Week 1 DQ1 Discussion 1
Your Stress-Defining Moment: Life stressors as common as work pressure or as obscure as being zapped with electricity while running in a maze, all activate the stress response. With such varying sources from which stressors emerge, stress is a holistic phenomenon with emotional, biological, cognitive, and coping aspects.
Research into the stress response touches a variety of scientific disciplines. Theorists from the fields of physiology, endocrinology, psychiatry, psychology, and sociology have made major contributions to understanding the biological response evoked by stress. Their theories that describe stress all tie together, building on each other’s constructs to better explain stressors, stress, and the stress response. The first paradigm by physiologist Walter Cannon and endocrinologist Hans Selye considered stress a stimulus. Stress happened to the individual. However, stressors can be internally generated with worry or fear. Revealing the impact of stress as detrimental to physical well-being, the Life Stressor Assessment developed by psychiatrists Thomas Holmes and Richard Rahe identifies stressful life events that may predict stress reactions. Also, recent work by sociologist Aaron Antonovsky and psychologist Richard Lazarus describes stress more as a process. In viewing the “Stress Response” handout, notice that there are continuous interactions between the person and the environment, influencing the impact of the stressor through cognitive, emotional, and behavioral pathways. Traditionally, stress has been viewed as an adaptive function with a set of physiological responses to a stressor. Present thinking supports a more holistic understanding. As a result, perspectives have changed to include cognitive, environmental, and social elements in a more holistic understanding of the stress response.

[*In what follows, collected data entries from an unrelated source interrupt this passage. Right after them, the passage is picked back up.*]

Lemma vmm_unmap_huge_remaps T st root virt e :
  as_wf T st root -> walk (vs_ram st) 4 root virt = Some (3%nat, e) ->
  (debug = true -> virt mod 2 ^ level_shift 3 = 0) ->
  exists st', vmm_unmap_huge debug (phys_to_virt root) virt st = Ok (tt, st') /\
    remapped 3 virt None T st st' root.
Proof.
  intros Hwf Hw Hal. destruct (walk_Some_path _ _ _ _ _ 4 root (path_root _ _ _) Hw)
    as (_ & Hall & _ & _ & _ & Hpr & Hlf). destruct (Hall 3%nat ltac:(lia)) as [q3 H3].
  unfold vmm_unmap_huge. destruct (vmm_idx virt) as (-> & -> & _ & _).
  change VMM_HUGE_PAGE_SIZE with (2 ^ level_shift 3). rewrite debug_aligned by (done || lia).
  rewrite (follow_run T _ root virt 3 root q3), (leaf_run T _ root virt 3 e q3)
    by first [done|lia|apply path_root|by left].
  change VMM_PDPT_HUGE_FLAGS with 0x80. rewrite (leaf_has_ps 3) by (done || lia).
  rewrite not_zero_present, andb_false_r by done. by apply clear_remapped.
Qed.

(** ** Fresh address spaces *)

Lemma fresh_wf al m p :
  pa_wf al -> mem_ok m -> is_page p -> ~ pa_is_free al p ->
  as_wf {[p := 4%nat]} (VmmState al (fill m p 4096 0)) p.
Proof.
  intros Hal Hm Hp Hnf. assert (forall q n i, ({[p := 4%nat]} : gmap Z nat) !! q = Some n -> 0 <= i < 512 ->
    entry (fill m p 4096 0) q i = 0) as Hz.
  { intros q n i [<- _]%lookup_singleton_Some Hi. by apply entry_fill_in. }
  split; cbn [vs_alloc vs_ram].
  - done.
  - by apply fill_ok.
  - apply lookup_singleton_eq.
  - intros q n [<- <-]%lookup_singleton_Some. split; [done|]. split; [done|lia].
  - intros q n i Hq Hi. left. by apply (Hz q n).
  - intros q n i q' n' i' Hq Hq' _ _ Hi Hi' Hl. by rewrite (Hz q n) in Hl.
Qed.

Lemma walk_fresh m p v : walk (fill m p 4096 0) 4 p v = None.
Proof. cbn [walk]. rewrite entry_fill_in by apply level_idx_range. done. Qed.
End proofs.
(* ===== verification/KernelMemory.v ===== *)
(** * Kernel memory as the heap sees it

    The slab allocator takes pages from [pmm_alloc], maps them with [vmm_map] into
    its own virtual region and then uses plain pointers into it.  [KernelMemory]
    states what such a client relies on: loads and stores through mapped pages, stores
    to a frame through the direct map, allocation,
    mapping, unmapping and freeing, each with its effect on a [window] (the pages
    mapped in the region, the frames the client owns, the bytes it sees, and how
    many pages are known to be free).  [vmm_kernel_memory] discharges the interface
    with the page tables of [Vmm] and any page allocator: an access goes through
    the hardware walk of [PageTables]. *)
From S2P Require Import Prelude Common Memory Interfaces Bitmap Pmm Vmm PageTables VmmProofs VmmTheorems.
From Stdlib Require Import ZArith Lia.
From stdpp Require Import base tactics list numbers gmap.

Open Scope Z_scope.

(** The virtual region of the heap ([include/kernel/slab.h]). *)
Definition SLAB_VIRT_START : Z := 0xFFFF900000000000.
Definition SLAB_VIRT_SIZE : Z := 0x10000000000.
Definition SLAB_VIRT_END : Z := SLAB_VIRT_START + SLAB_VIRT_SIZE.

(** A range of virtual pages that one client has for itself. *)
Definition in_region (lo hi a : Z) : Prop := lo <= a < hi.
Definition page_region (lo hi : Z) : Prop :=
  0 <= lo /\ hi <= 2 ^ 64 /\ hi - lo <= 2 ^ 48 /\ lo mod 4096 = 0 /\ hi mod 4096 = 0.

(** The page an address lies in. *)
Definition page_of (a : Z) : Z := a - a mod 4096.

Record window := Window {
  w_pages : gmap Z Z;
  w_owned : gset Z;
  w_view : mem;
  w_budget : nat;
}.

(** An address in a mapped page whose frame the client owns. *)
Definition mapped (w : window) (a : Z) : Prop :=
  exists p, w_pages w !! page_of a = Some p /\ p ∈ w_owned w.

Definition mapped_range (w : window) (a n : Z) : Prop := forall x, a <= x < a + n -> mapped w x.

(** Every mapped frame is owned: false only between freeing a frame and unmapping it. *)
Definition settled (w : window) : Prop := forall v p, w_pages w !! v = Some p -> p ∈ w_owned w.

Definition set_view (w : window) (m : mem) : window := Window (w_pages w) (w_owned w) m (w_budget w).

Class KernelMemory (lo hi : Z) (H : Type) := {
  km_load : Z -> nat -> M H (list Z);
  km_store : Z -> list Z -> M H unit;
  km_poke : Z -> list Z -> M H unit;
  km_alloc : M H Z;
  km_free : Z -> M H unit;
  km_map : Z -> Z -> Z -> M H unit;
  km_unmap : Z -> M H unit;
  km_rep : H -> window -> Prop;
  km_inj : forall h w v v' p, km_rep h w -> w_pages w !! v = Some p -> w_pages w !! v' = Some p -> v = v';
  km_load_ok : forall h w a n, km_rep h w -> mapped_range w a (Z.of_nat n) ->
    km_load a n h = Ok (load (w_view w) a n, h);
  km_store_ok : forall h w a bs, km_rep h w -> mapped_range w a (Z.of_nat (length bs)) ->
    bytes_ok bs -> exists h', km_store a bs h = Ok (tt, h') /\ km_rep h' (set_view w (store (w_view w) a bs));
  km_poke_ok : forall h w v p off bs, km_rep h w -> w_pages w !! v = Some p -> p ∈ w_owned w ->
    0 <= off -> off + Z.of_nat (length bs) <= 4096 -> bytes_ok bs ->
    exists h', km_poke (p + off) bs h = Ok (tt, h') /\ km_rep h' (set_view w (store (w_view w) (v + off) bs));
  km_alloc_ok : forall h w, km_rep h w -> settled w -> (1 <= w_budget w)%nat ->
    exists p h', km_alloc h = Ok (p, h') /\ is_page p /\ p ∉ w_owned w /\
      km_rep h' (Window (w_pages w) ({[p]} ∪ w_owned w) (w_view w) (w_budget w - 1));
  km_map_ok : forall h w p v f, km_rep h w -> settled w -> p ∈ w_owned w -> flags_ok f ->
    (forall v', w_pages w !! v' <> Some p) -> in_region lo hi v -> v mod 4096 = 0 -> w_pages w !! v = None ->
    (3 <= w_budget w)%nat ->
    exists h' m, km_map p v f h = Ok (tt, h') /\
      (forall a, page_of a <> v -> m a = w_view w a) /\
      km_rep h' (Window (<[v := p]> (w_pages w)) (w_owned w) m (w_budget w - 3));
  km_free_ok : forall h w p, km_rep h w -> p ∈ w_owned w ->
    exists h', km_free p h = Ok (tt, h') /\
      km_rep h' (Window (w_pages w) (w_owned w ∖ {[p]}) (w_view w) (w_budget w + 1));
  km_unmap_ok : forall h w v p, km_rep h w -> w_pages w !! v = Some p ->
    exists h', km_unmap v h = Ok (tt, h') /\
      km_rep h' (Window (delete v (w_pages w)) (w_owned w) (w_view w) (w_budget w));
}.

(** ** Accesses through the page tables *)
Section access.
Context {S : Type}.

Definition vm_load (root a : Z) (n : nat) : M (vmm_state S) (list Z) := fun st =>
  match mapM (fun i => translate (vs_ram st) root (u64 (a + Z.of_nat i))) (seq 0 n) with
  | Some ps => Ok (vs_ram st <$> ps, st)
  | None => Fault
  end.

Definition vm_store (root a : Z) (bs : list Z) : M (vmm_state S) unit := fun st =>
  match mapM (fun i => translate (vs_ram st) root (u64 (a + Z.of_nat i))) (seq 0 (length bs)) with
  | Some ps => Ok (tt, VmmState (vs_alloc st) (foldl (fun m '(p, b) => upd m p b) (vs_ram st) (zip ps bs)))
  | None => Fault
  end.

(** A store to physical memory through the direct map. *)
Definition phys_store (a : Z) (bs : list Z) : M (vmm_state S) unit := fun st =>
  Ok (tt, VmmState (vs_alloc st) (store (vs_ram st) a bs)).
End access.

(** ** The page tables implement the interface *)

Lemma page_of_mod a : page_of a mod 4096 = 0.
Proof. unfold page_of. dlia. Qed.

Lemma page_of_split a : a = page_of a + a mod 4096.
Proof. unfold page_of. lia. Qed.

Lemma page_of_aligned v o : v mod 4096 = 0 -> 0 <= o < 4096 -> page_of (v + o) = v.
Proof. intros. unfold page_of. dlia. Qed.

(** Two addresses of the region have the same page number exactly when they are in
    the same page. *)
Lemma region_vpn lo hi a b : page_region lo hi -> in_region lo hi a -> in_region lo hi b ->
  vpn 1 a = vpn 1 b -> page_of a = page_of b.
Proof.
  intros (Hlo0 & _ & Hlen & Hlo & _) Ha Hb. unfold in_region, vpn, page_of in *.
  change (2 ^ level_shift 1) with 4096. change (2 ^ (9 * (5 - Z.of_nat 1))) with 0x1000000000. dlia.
Qed.

Lemma vpn_page_of a : vpn 1 (page_of a) = vpn 1 a.
Proof. unfold vpn, page_of. change (2 ^ level_shift 1) with 4096. f_equal. dlia. Qed.

(** Addresses of one page are walked alike. *)
Lemma walk_idx m v v' : forall n p,
  (forall k, (1 <= k <= n)%nat -> level_idx k v = level_idx k v') -> walk m n p v = walk m n p v'.
Proof.
  induction n as [|n IH]; intros p Hi; [done|]. cbn [walk]. rewrite Hi by lia.
  destruct (negb _); [done|]. destruct (is_leaf _ _); [done|]. apply IH. intros; apply Hi; lia.
Qed.

Lemma walk_vpn m root v v' : vpn 1 v = vpn 1 v' -> walk m 4 root v = walk m 4 root v'.
Proof.
  intros E1. destruct (vpn_idx 1 v v') as [I1 E2]; [lia|done|].
  destruct (vpn_idx 2 v v') as [I2 E3]; [lia|apply E2; lia|].
  destruct (vpn_idx 3 v v') as [I3 E4]; [lia|apply E3; lia|].
  destruct (vpn_idx 4 v v') as [I4 _]; [lia|apply E4; lia|].
  apply walk_idx. intros [|[|[|[|[|k]]]]] Hk; lia || done.
Qed.

Section lists.
Lemma mapM_total {A B} (f : A -> option B) (g : A -> B) (l : list A) :
  (forall x, x ∈ l -> f x = Some (g x)) -> mapM f l = Some (g <$> l).
Proof.
  induction l as [|x l IH]; intros Hf; [done|]. cbn [mapM fmap list_fmap].
  rewrite Hf by (by left). cbn. rewrite IH by (intros; apply Hf; by right). done.
Qed.

(** Writing bytes one by one at distinct addresses. *)
Lemma foldl_upd (f : nat -> Z) bs : forall k m,
  (forall i j, (k <= i < k + length bs)%nat -> (k <= j < k + length bs)%nat -> f i = f j -> i = j) ->
  let m' := foldl (fun m '(p, b) => upd m p b) m (zip (f <$> seq k (length bs)) bs) in
  (forall i b, bs !! i = Some b -> m' (f (k + i)%nat) = b) /\
  (forall x, (forall i, (i < length bs)%nat -> x <> f (k + i)%nat) -> m' x = m x).
Proof.
  induction bs as [|b bs IH]; intros k m Hinj m'; [split; [done|done]|].
  unfold m'. cbn [length seq fmap list_fmap zip zip_with foldl]. cbn [length] in Hinj.
  destruct (IH (S k) (upd m (f k) b)) as [Hin Hout]; [intros i j Hi Hj; apply Hinj; lia|]. split.
  - intros [|i] c Hc; cbn in Hc.
    + injection Hc as <-. rewrite Nat.add_0_r, Hout; [apply upd_same|]. intros i Hi E.
      apply Hinj in E; lia.
    + rewrite <- (Hin i c Hc). f_equal. f_equal. lia.
  - intros x Hx. rewrite Hout.
    + apply upd_other. specialize (Hx 0%nat ltac:(cbn; lia)). by rewrite Nat.add_0_r in Hx.
    + intros i Hi. specialize (Hx (S i) ltac:(cbn; lia)). by replace (S k + i)%nat with (k + S i)%nat by lia.
Qed.
End lists.

Section vmm_memory.
Context {S : Type} `{PageAllocator S} (debug : bool) (root lo hi : Z) (Hreg : page_region lo hi).
Implicit Types (T : gmap Z nat) (st : vmm_state S) (w : window).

Your Stress-Defining Moment
For this Discussion, review this week’s Learning Resources, including the “Defining the Stress Response Across Multiple Scientific Disciplines” handout. Then take the Holmes and Rahe stress assessment. Finally, consider any insights you had or conclusions you drew after completing the Holmes and Rahe self-evaluation.
Discussion 2: To Flee or Not to Flee and Other Stress Response Techniques
Stressors are a normal part of life. From an evolutionary perspective, adaptation to changes in the environment is required for survival. In a situation where there is a perception of stress, organisms—whether they are people, dogs, rodents or flies—are physiologically prepared to attack or flee from a threat. Those with effective fight or flight responses tend to survive long enough to reproduce, so every organism is descended from those who are genetically hardwired for self protection. When you experience stress, your biology, emotions, social support, motivation, environment, attitude, immune function, and state of wellness all feel the ripple effect.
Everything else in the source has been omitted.